**EXERCISE MATERIAL**:
(** What a call of [handle_interaction] that returns leaves of the waiters
    and the results. *)
Lemma handle_interaction_leaves st i st' :
  handle_interaction st i = Some st' →
  created st' = created st ∧
  (∀ w, w ∈ _waiters st' → w ∈ _waiters st) ∧
  (∀ w, w.1 i = false → w ∈ _waiters st → w ∈ _waiters st') ∧
  (∀ event,
     results st' !! event = results st !! event ∨
     ∃ check, (check, event) ∈ _waiters st ∧ check i = true).
Proof.
  unfold handle_interaction. intros Hloop.
  set (st0 := match _callback st with
              | Some callback =>
                  {| _callback := _callback st; _waiters := _waiters st;
                     results := results st; created := created st;
                     started := started st ++ [(callback, i)] |}
              | None => st
              end) in *.
  assert (Hc : created st0 = created st) by (unfold st0; by destruct (_callback st)).
  assert (Hw : _waiters st0 = _waiters st) by (unfold st0; by destruct (_callback st)).
  assert (Hr : results st0 = results st) by (unfold st0; by destruct (_callback st)).
  rewrite <- Hc, <- Hw, <- Hr. repeat split.
  - by eapply waiters_loop_created.
  - by eapply waiters_loop_subset.
  - intros w Hrej Hin.
    assert (Hf : w ∈ filter (λ w, w.1 i = false) (_waiters st0))
      by (by apply list_elem_of_filter).
    rewrite <- (waiters_loop_keeps_rejecting _ _ _ _ _ Hloop) in Hf.
    by apply list_elem_of_filter in Hf as [_ Hf].
  - intros event.
    destruct (waiters_loop_results _ _ _ _ _ Hloop event) as [Heq|[_ Hset]];
      [by left|by right].
Qed.

Lemma step_numbered st a st' :
  step st a = Some st' → numbered st → numbered st'.
Proof.
  intros Hstep [Hres Hwait]. destruct a as [check|i|event w|callback override];
    simpl in Hstep.
  - simplify_eq. split; simpl.
    + intros event Hsome. apply Hres in Hsome. lia.
    + intros w [Hin| ->%list_elem_of_singleton]%elem_of_app; simpl; [|lia].
      apply Hwait in Hin. lia.
  - destruct (handle_interaction_leaves _ _ _ Hstep) as (Hc & Hsub & _ & Hset).
    split; rewrite Hc.
    + intros event Hsome. destruct (Hset event) as [Heq|(check & Hin & _)].
      * apply Hres. by rewrite <- Heq.
      * by apply (Hwait (check, event)).
    + intros w Hin. by apply Hwait, Hsub.
  - destruct w; by simplify_eq.
  - unfold set_callback in Hstep.
    destruct (_callback st), override; by simplify_eq.
Qed.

**INSTRUCTIONS FOR THE TASK**: Give only the lines from the one holding "- by eapply waiters_loop_subset." through the one holding "- simplify_eq. split; simpl.", each restated exactly as it appears above.

**RESPONSE**:
  - by eapply waiters_loop_subset.
  - intros w Hrej Hin.
    assert (Hf : w ∈ filter (λ w, w.1 i = false) (_waiters st0))
      by (by apply list_elem_of_filter).
    rewrite <- (waiters_loop_keeps_rejecting _ _ _ _ _ Hloop) in Hf.
    by apply list_elem_of_filter in Hf as [_ Hf].
  - intros event.
    destruct (waiters_loop_results _ _ _ _ _ Hloop event) as [Heq|[_ Hset]];
      [by left|by right].
Qed.

Lemma step_numbered st a st' :
  step st a = Some st' → numbered st → numbered st'.
Proof.
  intros Hstep [Hres Hwait]. destruct a as [check|i|event w|callback override];
    simpl in Hstep.
  - simplify_eq. split; simpl.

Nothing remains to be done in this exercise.